## Assignment
Transcribe only the lines of the listing below from the one holding "(** ** The contract of the slab allocator" through the one holding "dom h ⊆ dom (block_nodes n t i h) ∧", inclusive, without any change.

## Information shown
++++
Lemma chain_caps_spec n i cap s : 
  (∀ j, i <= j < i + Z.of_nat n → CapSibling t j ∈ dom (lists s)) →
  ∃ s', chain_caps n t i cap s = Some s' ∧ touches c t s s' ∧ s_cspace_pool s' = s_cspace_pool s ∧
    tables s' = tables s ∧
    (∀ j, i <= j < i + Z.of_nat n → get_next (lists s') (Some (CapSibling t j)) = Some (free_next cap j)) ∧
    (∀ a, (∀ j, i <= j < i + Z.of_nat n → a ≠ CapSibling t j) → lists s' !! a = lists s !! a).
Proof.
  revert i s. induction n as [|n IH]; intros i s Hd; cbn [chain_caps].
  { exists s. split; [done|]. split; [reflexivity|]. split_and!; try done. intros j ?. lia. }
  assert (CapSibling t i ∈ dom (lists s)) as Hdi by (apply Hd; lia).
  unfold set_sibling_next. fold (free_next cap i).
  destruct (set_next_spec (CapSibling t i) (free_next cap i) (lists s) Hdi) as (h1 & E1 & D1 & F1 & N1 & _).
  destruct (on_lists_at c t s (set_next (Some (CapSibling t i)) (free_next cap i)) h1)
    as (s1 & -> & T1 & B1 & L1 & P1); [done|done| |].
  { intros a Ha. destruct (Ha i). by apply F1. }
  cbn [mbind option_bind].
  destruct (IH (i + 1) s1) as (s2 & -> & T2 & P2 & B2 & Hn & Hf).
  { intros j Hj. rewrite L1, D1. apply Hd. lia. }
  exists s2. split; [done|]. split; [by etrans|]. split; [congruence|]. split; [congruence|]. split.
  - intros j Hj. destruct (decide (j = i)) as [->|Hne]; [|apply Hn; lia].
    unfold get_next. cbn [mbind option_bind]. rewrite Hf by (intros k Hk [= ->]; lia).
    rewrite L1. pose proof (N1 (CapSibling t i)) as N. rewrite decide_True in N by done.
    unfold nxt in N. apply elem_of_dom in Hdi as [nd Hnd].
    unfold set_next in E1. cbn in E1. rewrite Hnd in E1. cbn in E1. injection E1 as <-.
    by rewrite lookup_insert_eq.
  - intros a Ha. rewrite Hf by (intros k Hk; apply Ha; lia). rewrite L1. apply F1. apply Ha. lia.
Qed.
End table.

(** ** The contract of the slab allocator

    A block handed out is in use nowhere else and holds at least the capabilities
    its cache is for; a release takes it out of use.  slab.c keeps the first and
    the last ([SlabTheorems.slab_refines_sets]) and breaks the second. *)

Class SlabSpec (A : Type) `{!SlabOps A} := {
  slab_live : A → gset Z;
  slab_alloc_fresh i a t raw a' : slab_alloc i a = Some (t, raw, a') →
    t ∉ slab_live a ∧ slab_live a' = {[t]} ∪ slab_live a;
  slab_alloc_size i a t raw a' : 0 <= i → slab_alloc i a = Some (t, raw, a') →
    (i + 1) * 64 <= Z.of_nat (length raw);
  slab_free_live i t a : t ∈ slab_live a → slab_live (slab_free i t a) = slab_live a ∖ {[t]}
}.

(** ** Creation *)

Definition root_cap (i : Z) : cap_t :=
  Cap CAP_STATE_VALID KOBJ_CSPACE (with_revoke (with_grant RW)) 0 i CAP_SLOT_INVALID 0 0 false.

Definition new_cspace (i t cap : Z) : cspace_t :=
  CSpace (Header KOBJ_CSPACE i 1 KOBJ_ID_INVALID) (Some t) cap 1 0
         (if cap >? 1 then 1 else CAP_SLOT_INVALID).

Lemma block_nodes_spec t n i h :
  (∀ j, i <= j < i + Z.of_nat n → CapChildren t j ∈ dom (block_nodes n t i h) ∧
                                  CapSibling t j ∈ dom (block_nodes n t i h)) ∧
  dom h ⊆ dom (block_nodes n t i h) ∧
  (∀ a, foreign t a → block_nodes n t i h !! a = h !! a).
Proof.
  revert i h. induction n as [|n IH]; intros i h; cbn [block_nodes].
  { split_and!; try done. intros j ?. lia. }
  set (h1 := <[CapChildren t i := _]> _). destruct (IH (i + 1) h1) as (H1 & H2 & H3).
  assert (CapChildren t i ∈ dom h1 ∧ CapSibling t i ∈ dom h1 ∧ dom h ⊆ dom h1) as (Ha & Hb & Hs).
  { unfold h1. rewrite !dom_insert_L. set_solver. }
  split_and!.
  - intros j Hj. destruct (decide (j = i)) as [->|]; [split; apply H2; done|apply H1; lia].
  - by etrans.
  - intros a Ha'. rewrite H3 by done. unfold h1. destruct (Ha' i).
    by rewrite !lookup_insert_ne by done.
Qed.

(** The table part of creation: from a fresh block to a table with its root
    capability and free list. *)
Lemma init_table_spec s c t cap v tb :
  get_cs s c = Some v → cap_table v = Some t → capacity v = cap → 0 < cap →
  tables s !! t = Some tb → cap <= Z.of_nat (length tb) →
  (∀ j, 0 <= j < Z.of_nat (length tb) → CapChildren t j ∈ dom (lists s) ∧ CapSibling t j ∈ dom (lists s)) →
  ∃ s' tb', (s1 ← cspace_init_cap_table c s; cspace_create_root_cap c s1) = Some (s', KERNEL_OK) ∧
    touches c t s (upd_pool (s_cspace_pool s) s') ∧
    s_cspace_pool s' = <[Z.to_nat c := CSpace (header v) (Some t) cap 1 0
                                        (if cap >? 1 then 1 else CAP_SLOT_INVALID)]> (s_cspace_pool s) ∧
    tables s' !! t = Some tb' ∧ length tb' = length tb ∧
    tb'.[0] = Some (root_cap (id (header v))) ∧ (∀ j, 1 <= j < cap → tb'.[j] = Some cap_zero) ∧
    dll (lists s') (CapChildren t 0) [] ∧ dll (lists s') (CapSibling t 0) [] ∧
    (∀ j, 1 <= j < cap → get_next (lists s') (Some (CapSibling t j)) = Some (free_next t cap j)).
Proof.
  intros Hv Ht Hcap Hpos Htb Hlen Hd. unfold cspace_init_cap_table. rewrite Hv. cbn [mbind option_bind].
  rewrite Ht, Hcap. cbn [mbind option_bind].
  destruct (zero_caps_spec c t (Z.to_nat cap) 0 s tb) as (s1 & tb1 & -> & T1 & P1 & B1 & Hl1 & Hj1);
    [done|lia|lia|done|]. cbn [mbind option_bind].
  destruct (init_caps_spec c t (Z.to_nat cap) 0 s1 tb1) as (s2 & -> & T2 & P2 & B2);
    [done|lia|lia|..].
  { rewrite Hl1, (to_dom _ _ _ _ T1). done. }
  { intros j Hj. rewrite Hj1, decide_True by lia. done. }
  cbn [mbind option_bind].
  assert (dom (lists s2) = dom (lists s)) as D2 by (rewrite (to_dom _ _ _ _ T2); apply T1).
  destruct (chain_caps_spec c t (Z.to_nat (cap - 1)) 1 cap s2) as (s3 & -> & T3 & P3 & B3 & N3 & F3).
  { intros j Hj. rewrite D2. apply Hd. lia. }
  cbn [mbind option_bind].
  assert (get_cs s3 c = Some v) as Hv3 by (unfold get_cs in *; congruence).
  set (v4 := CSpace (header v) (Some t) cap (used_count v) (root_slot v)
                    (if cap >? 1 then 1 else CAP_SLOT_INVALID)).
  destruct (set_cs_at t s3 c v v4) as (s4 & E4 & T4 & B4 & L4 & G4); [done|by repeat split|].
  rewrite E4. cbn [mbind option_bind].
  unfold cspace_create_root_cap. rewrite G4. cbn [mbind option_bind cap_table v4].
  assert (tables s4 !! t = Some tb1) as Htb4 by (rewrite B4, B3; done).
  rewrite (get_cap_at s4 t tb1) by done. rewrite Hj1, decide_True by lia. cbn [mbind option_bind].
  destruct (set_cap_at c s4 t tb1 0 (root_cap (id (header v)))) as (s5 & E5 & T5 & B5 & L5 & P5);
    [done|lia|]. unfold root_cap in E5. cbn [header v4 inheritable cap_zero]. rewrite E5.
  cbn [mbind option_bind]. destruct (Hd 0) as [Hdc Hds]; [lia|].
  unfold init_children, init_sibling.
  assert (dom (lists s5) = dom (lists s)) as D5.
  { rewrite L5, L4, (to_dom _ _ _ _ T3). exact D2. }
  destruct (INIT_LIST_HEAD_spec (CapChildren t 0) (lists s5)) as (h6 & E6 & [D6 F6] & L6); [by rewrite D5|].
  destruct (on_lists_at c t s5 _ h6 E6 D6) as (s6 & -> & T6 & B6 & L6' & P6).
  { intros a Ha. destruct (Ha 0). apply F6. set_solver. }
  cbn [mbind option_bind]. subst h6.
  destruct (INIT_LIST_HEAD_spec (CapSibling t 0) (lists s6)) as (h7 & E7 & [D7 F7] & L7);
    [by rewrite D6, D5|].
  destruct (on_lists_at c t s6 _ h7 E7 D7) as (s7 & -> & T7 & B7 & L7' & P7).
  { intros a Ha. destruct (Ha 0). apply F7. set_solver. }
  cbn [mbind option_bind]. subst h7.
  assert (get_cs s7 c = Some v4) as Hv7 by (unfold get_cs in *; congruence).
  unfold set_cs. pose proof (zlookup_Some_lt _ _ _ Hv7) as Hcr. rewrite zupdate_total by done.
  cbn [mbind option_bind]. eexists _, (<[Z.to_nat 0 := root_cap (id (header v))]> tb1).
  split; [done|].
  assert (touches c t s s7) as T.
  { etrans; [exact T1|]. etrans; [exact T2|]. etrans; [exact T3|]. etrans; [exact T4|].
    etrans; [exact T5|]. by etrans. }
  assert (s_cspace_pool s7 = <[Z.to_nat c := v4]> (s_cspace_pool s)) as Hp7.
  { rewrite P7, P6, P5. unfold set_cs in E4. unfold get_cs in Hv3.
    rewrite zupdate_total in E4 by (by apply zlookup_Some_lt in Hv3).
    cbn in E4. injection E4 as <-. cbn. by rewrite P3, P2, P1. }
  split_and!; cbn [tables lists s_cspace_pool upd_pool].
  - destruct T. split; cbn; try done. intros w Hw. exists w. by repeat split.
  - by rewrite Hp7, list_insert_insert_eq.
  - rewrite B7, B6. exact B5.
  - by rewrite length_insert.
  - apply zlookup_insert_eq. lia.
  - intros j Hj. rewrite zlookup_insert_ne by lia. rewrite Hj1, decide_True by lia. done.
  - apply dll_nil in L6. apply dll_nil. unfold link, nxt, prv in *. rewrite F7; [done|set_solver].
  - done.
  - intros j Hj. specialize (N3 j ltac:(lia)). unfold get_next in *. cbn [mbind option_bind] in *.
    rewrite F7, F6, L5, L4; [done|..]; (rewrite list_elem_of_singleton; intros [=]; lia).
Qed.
++++
## Expected output
(** ** The contract of the slab allocator

    A block handed out is in use nowhere else and holds at least the capabilities
    its cache is for; a release takes it out of use.  slab.c keeps the first and
    the last ([SlabTheorems.slab_refines_sets]) and breaks the second. *)

Class SlabSpec (A : Type) `{!SlabOps A} := {
  slab_live : A → gset Z;
  slab_alloc_fresh i a t raw a' : slab_alloc i a = Some (t, raw, a') →
    t ∉ slab_live a ∧ slab_live a' = {[t]} ∪ slab_live a;
  slab_alloc_size i a t raw a' : 0 <= i → slab_alloc i a = Some (t, raw, a') →
    (i + 1) * 64 <= Z.of_nat (length raw);
  slab_free_live i t a : t ∈ slab_live a → slab_live (slab_free i t a) = slab_live a ∖ {[t]}
}.

(** ** Creation *)

Definition root_cap (i : Z) : cap_t :=
  Cap CAP_STATE_VALID KOBJ_CSPACE (with_revoke (with_grant RW)) 0 i CAP_SLOT_INVALID 0 0 false.

Definition new_cspace (i t cap : Z) : cspace_t :=
  CSpace (Header KOBJ_CSPACE i 1 KOBJ_ID_INVALID) (Some t) cap 1 0
         (if cap >? 1 then 1 else CAP_SLOT_INVALID).

Lemma block_nodes_spec t n i h :
  (∀ j, i <= j < i + Z.of_nat n → CapChildren t j ∈ dom (block_nodes n t i h) ∧
                                  CapSibling t j ∈ dom (block_nodes n t i h)) ∧
  dom h ⊆ dom (block_nodes n t i h) ∧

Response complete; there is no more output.